▶ [RECORDED DATA]
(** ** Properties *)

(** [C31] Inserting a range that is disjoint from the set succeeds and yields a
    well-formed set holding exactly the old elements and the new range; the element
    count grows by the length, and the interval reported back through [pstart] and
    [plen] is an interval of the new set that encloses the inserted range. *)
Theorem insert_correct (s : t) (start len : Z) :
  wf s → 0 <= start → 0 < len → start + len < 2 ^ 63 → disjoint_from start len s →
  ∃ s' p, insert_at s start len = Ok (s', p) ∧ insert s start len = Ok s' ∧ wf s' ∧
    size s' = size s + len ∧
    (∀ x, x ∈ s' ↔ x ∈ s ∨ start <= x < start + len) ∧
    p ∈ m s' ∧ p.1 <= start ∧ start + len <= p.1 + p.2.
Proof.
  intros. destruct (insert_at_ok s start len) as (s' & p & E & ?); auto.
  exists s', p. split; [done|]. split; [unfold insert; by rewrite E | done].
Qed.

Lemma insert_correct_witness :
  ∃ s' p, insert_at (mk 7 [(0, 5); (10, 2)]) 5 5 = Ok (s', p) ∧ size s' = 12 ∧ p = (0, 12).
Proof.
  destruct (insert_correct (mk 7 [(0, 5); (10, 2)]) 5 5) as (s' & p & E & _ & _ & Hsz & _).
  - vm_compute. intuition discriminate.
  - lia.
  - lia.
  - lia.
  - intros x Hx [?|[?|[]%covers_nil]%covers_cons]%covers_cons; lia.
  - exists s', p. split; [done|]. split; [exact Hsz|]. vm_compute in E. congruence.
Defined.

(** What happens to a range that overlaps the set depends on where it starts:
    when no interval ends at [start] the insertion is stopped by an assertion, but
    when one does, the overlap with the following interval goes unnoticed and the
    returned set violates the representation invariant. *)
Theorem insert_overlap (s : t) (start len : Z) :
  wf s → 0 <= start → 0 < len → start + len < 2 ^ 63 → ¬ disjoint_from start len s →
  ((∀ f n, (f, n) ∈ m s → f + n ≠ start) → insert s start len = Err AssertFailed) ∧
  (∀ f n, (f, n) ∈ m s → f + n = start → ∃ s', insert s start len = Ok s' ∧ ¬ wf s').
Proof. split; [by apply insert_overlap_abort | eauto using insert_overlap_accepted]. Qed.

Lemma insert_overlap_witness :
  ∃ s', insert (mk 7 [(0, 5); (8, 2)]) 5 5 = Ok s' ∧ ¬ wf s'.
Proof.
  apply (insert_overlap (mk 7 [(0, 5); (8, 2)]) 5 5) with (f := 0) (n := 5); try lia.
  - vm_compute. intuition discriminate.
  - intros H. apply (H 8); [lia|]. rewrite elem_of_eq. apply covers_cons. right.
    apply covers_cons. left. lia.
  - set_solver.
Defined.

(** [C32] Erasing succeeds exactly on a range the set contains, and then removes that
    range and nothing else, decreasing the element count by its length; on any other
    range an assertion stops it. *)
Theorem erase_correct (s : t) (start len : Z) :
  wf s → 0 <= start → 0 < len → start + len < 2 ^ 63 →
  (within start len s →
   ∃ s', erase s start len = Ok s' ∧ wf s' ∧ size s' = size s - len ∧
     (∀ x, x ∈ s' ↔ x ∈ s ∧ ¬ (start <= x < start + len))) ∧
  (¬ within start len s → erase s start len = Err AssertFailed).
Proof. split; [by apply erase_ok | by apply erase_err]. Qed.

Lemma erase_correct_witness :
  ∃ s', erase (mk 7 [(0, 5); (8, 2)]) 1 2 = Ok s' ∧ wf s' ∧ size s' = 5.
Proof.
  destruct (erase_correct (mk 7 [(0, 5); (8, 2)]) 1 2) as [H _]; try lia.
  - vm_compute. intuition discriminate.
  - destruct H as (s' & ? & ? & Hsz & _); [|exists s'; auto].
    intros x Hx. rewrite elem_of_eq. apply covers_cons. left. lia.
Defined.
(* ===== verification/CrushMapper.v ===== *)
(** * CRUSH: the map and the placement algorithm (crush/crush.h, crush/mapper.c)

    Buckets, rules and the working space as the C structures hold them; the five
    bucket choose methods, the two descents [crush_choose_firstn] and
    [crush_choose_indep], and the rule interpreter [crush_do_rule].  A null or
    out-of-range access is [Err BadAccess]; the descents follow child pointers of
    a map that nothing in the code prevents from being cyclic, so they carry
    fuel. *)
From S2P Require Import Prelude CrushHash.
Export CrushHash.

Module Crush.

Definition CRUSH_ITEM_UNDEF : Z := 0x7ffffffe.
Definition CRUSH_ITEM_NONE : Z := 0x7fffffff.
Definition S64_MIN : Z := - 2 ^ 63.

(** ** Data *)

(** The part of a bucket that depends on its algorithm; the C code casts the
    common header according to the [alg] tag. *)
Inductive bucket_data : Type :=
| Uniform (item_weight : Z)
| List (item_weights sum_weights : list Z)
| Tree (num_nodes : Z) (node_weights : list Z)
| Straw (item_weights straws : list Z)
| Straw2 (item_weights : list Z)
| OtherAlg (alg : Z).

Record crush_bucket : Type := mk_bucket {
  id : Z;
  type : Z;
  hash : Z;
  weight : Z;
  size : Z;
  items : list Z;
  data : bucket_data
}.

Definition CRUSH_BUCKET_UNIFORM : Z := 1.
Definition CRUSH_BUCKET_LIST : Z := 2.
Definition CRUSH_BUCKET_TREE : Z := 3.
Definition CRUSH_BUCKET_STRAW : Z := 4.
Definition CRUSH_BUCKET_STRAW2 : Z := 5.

▶ [WHAT THIS TASK INVOLVES]
Please print verbatim each line from the first line of the entries above to the line that contains "(∀ x, x ∈ s' ↔ x ∈ s ∨", inclusive, and nothing more.

▶ [RESULT FOR THIS TASK]
(** ** Properties *)

(** [C31] Inserting a range that is disjoint from the set succeeds and yields a
    well-formed set holding exactly the old elements and the new range; the element
    count grows by the length, and the interval reported back through [pstart] and
    [plen] is an interval of the new set that encloses the inserted range. *)
Theorem insert_correct (s : t) (start len : Z) :
  wf s → 0 <= start → 0 < len → start + len < 2 ^ 63 → disjoint_from start len s →
  ∃ s' p, insert_at s start len = Ok (s', p) ∧ insert s start len = Ok s' ∧ wf s' ∧
    size s' = size s + len ∧
    (∀ x, x ∈ s' ↔ x ∈ s ∨ start <= x < start + len) ∧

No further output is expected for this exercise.